山下 俊史

山下 俊史氏発言

 言論NPOとの出会いは、2008年9月に行われた第4回東京-北京フォーラムです。05年に始まったフォーラムは、小泉政権下で停滞していた日中関係を改善する上で、重要な役割を果たしたものと思います。第4回フォーラムにおける「食料対話」分科会には、私も参加させていただき、冷凍餃子事件についても意見交換を行ないました。これは、食への不安・不信が高まる中、日中双方が食の安全を本格的に議論する機会として大きな意義をもつものでした。このように、言論NPOが時宜を得た議論の場づくりをされたことに敬意を表するものです。

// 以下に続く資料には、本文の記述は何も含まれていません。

(* ===== verification/Policy.v ===== *)
(** * The dispatch policy

    [PolicyEvaluator] of src/agents/orchestrator/policy.py: one immutable
    dispatch binding, the connection snapshot it was planned against and the
    live connection are reduced to a decision, with the hash of everything
    that was considered.  The evaluator is given here branch by branch; the
    specification [authorised] lists what an allowed dispatch has
    established, and [evaluate_allowed_iff] says the evaluator allows exactly
    those. *)

From S2P Require Import Prelude PyValue Json Sha256 Catalog.

Record PolicyEvaluator := {
  pe_version : string;
  rollout_version : string;
  pe_definitions : list TrustedCapabilityDefinition;
}.

Record decision := {
  allowed : bool;
  reason : string;
  d_version : string;
  input_hash : string;
  decision_hash : string;
}.

Abbreviation dict := (list (string * pyval)).

(** [self._definitions.get((capability_id, capability_version))]: a tuple
    with an unhashable component raises. *)
Definition lookup_definition (pe : PolicyEvaluator) (cid ver : pyval)
    : result pyexn (option TrustedCapabilityDefinition) :=
  if hashable cid && hashable ver then
    match cid, ver with
    | VStr c, VStr v => Ok (find_definition (pe_definitions pe) c v)
    | _, _ => Ok None
    end
  else Err TypeError.

(** Everything the decision considers, as the mapping that is hashed. *)
Definition normalized (pe : PolicyEvaluator) (binding : dict)
    (effective_scopes bound_scopes : list pyval) : pyval :=
  VDict [
    ("tenant_id", get binding "tenant_id");
    ("principal_id", get binding "user_principal_id");
    ("connection_id", get binding "connection_id");
    ("authority_profile", get_or binding "authority_profile" (VStr "bot"));
    ("authority_profile_id", get binding "authority_profile_id");
    ("slack_subject_id", get binding "slack_subject_id");
    ("provider_account_id", get binding "provider_account_id");
    ("bound_scopes", VList bound_scopes);
    ("capability_id", get binding "capability_id");
    ("capability_version", get binding "capability_version");
    ("descriptor_snapshot_hash", get binding "descriptor_snapshot_hash");
    ("effect", get binding "effect");
    ("credential_id", get binding "credential_id");
    ("credential_version", get binding "credential_version");
    ("effective_scopes", VList effective_scopes);
    ("rollout_version", VStr (rollout_version pe));
    ("plan_graph_hash", get binding "plan_graph_hash");
    ("workflow_revision_id", get binding "workflow_revision_id");
    ("step_id", get binding "step_id");
    ("attempt", get binding "attempt");
    ("approval_payload_hash", get binding "approval_payload_hash");
    ("approval_expires_at", get binding "approval_expires_at");
    ("slack_connect", get_or binding "slack_connect" (VBool false));
    ("data_egress", get_or binding "data_egress" (VBool false))].

(** A user-token dispatch must carry proof of whose token it is. *)
Definition personal_authority_reason (binding : dict) : option string :=
  let profile_id := get binding "authority_profile_id" in
  let subject := get binding "slack_subject_id" in
  let authorization := get binding "authority_authorization" in
  if negb (truthy profile_id) || negb (truthy subject)
  then Some "personal_authority_unbound"
  else match authorization with
  | VDict auth =>
      if py_neqb (get auth "authority_profile_id") profile_id
      then Some "personal_authority_mismatch"
      else if negb (is_true (get auth "allowed"))
      then Some "personal_authority_denied"
      else if negb (val_in (get auth "reason") ["requester_is_subject"; "delegated"])
      then Some "personal_authority_denied"
      else None
  | _ => Some "personal_authority_unproven"
  end.

(** An account-token dispatch must say which account it leaves from. *)
Definition account_authority_reason (binding snapshot live : dict)
    : option string :=
  let account_id := get binding "provider_account_id" in
  if negb (truthy account_id) then Some "account_authority_unbound"
  else if py_neqb account_id (get snapshot "provider_account_id")
  then Some "account_authority_mismatch"
  else if py_neqb account_id (get live "provider_account_id")
  then Some "account_authority_mismatch"
  else if negb (val_is (get live "account_status") "verified")
  then Some "account_authority_unverified"
  else None.

Definition required_fields : list string :=
  ["tenant_id"; "user_principal_id"; "connection_id"; "capability_id";
   "capability_version"; "descriptor_snapshot_hash"; "effect";
   "credential_id"; "credential_version"; "plan_graph_hash";
   "workflow_revision_id"; "step_id"; "attempt"].

(** [value in (None, "")]. *)
Definition blank (v : pyval) : bool :=
  match v with VNone => true | VStr s => String.eqb s "" | _ => false end.

(** The three versions, when [int()] reads all of them. *)
Definition three_ints (a b c : pyval) : option (Z * Z * Z) :=
  match py_int a, py_int b, py_int c with
  | Ok x, Ok y, Ok z => Some (x, y, z)
  | _, _, _ => None
  end.

Definition profile_reason (profile : pyval) (binding snapshot live : dict)
    : option string :=
  match (if val_is profile "user" then personal_authority_reason binding else None) with
  | Some r => Some r
  | None => if val_is profile "account"
            then account_authority_reason binding snapshot live else None
  end.

(** The approval a write must carry. *)
Definition write_reason (binding : dict) (now_ts : Z) : option string :=
  if negb (truthy (get binding "approval_payload_hash"))
  then Some "approval_binding_missing"
  else if py_neqb (get binding "approval_payload_hash") (get binding "payload_hash")
  then Some "approval_binding_mismatch"
  else match py_int (get binding "approval_expires_at") with
       | Ok e => if (e <? now_ts)%Z then Some "approval_expired" else None
       | Err _ => Some "approval_binding_missing"
       end.

Notation "'deny' r 'when' c ;; k" := (if c then Ok (Some r) else k)
  (at level 100, r at level 9, c at level 90, right associativity).

(** [_denial_reason]: the first check that fails, in the order of the code;
    [None] when every check passes. *)
Definition denial_reason (pe : PolicyEvaluator) (binding snapshot live : dict)
    (definition : option TrustedCapabilityDefinition)
    (profile snapshot_profile live_profile : pyval)
    (effective_scopes : list pyval) (now_ts : Z) : result pyexn (option string) :=
  deny "incomplete_dynamic_binding"
    when existsb (fun f => blank (get binding f)) required_fields;;
  deny "connection_snapshot_missing"
    when negb (truthy (VDict snapshot)) || negb (truthy (VDict live));;
  match definition with
  | None => Ok (Some "capability_unavailable")
  | Some def =>
  deny "tenant_mismatch"
    when py_neqb (get binding "tenant_id") (get snapshot "tenant_id");;
  deny "tenant_mismatch"
    when py_neqb (get binding "tenant_id") (get live "tenant_id");;
  deny "connection_mismatch"
    when py_neqb (get binding "connection_id") (get snapshot "connection_id");;
  deny "connection_mismatch"
    when py_neqb (get binding "connection_id") (get live "connection_id");;
  deny "authority_profile_mismatch"
    when py_neqb profile snapshot_profile || py_neqb profile live_profile;;
  deny "enterprise_authority_unavailable"
    when val_is profile "enterprise_admin";;
  deny "unsupported_authority_profile"
    when negb (val_in profile ["bot"; "user"; "account"]);;
  deny "authority_profile_not_permitted"
    when negb (val_is profile (authority_profile def));;
  match profile_reason profile binding snapshot live with
  | Some r => Ok (Some r)
  | None =>
  deny "connection_unhealthy"
    when negb (val_is (get snapshot "health") "healthy")
         || negb (val_is (get live "status") "connected");;
  deny "rollout_drift"
    when negb (val_is (get snapshot "rollout_version") (rollout_version pe));;
  deny "capability_mismatch"
    when py_neqb (get snapshot "capability_id") (get binding "capability_id");;
  deny "capability_mismatch"
    when py_neqb (get snapshot "capability_version") (get binding "capability_version");;
  match py_set (get live "enabled_capabilities") with
  | Err e => Err e
  | Ok enabled =>
  deny "capability_mismatch"
    when negb (mem (get binding "capability_id") enabled);;
  deny "capability_mismatch"
    when negb (val_is (get binding "effect") (effect def));;
  deny "descriptor_mismatch"
    when negb (val_is (get binding "descriptor_snapshot_hash") (descriptor_hash def));;
  match three_ints (get binding "credential_version")
          (get snapshot "credential_version") (get live "credential_version") with
  | None => Ok (Some "credential_mismatch")
  | Some (credential_version, snapshot_version, live_version) =>
  deny "credential_mismatch"
    when (credential_version <=? 0)%Z
         || negb ((credential_version =? snapshot_version)%Z
                  && (snapshot_version =? live_version)%Z);;
  deny "credential_mismatch"
    when py_neqb (get binding "credential_id") (get live "credential_id");;
  match py_set (get snapshot "effective_scopes") with
  | Err e => Err e
  | Ok snapshot_scopes =>
  let required := map VStr (required_scopes def) in
  deny "missing_required_scopes" when negb (subset required snapshot_scopes);;
  deny "missing_required_scopes" when negb (subset required effective_scopes);;
  match py_set (get binding "bound_scopes") with
  | Err e => Err e
  | Ok bound_scopes =>
  deny "bound_authority_missing"
    when val_is profile "account" && String.eqb (effect def) "write"
         && negb (truthy bound_scopes);;
  deny "missing_bound_authority"
    when negb (subset bound_scopes snapshot_scopes)
         || negb (subset bound_scopes effective_scopes);;
  deny "slack_connect_denied" when negb (is_false (get binding "slack_connect"));;
  deny "data_egress_denied" when negb (is_false (get binding "data_egress"));;
  if String.eqb (effect def) "write" then Ok (write_reason binding now_ts)
  else Ok None
  end end end end end end.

 さて、鳩山政権が誕生して半年が経ちました。ここにきて内閣支持率が下がっているのは、国民として政権交代へ熱い期待をかけたにもかかわらず、成果がはっきりしないためでしょう。政権への評価は様々あるかと思いますが、心配するのは、国民が政治そして民主主義そのものについて絶望してしまうことです。そうならないためにも、政治について主体的に議論を積み重ね、よりよい方向やビジョンを提示していくことが大切です。その場をつくり議論を編んでいく上で、言論NPOの役割に一段と期待します。

山下 俊史
日本生活協同組合連合会(日本生協連)会長


1944年、愛媛県生まれ。1967年、東京大学卒業、同大学生協を経て、1975年に都民生協(現コープとうきょう)に移籍。1992年、コープとうきょう専務理事、2001年、同理事長。2001年、コープネット事業連合常任理事、東京都生協連副会長理事。2003年、日本生協連副会長、2007年、同会長。世界の生協トップとの交流も広い。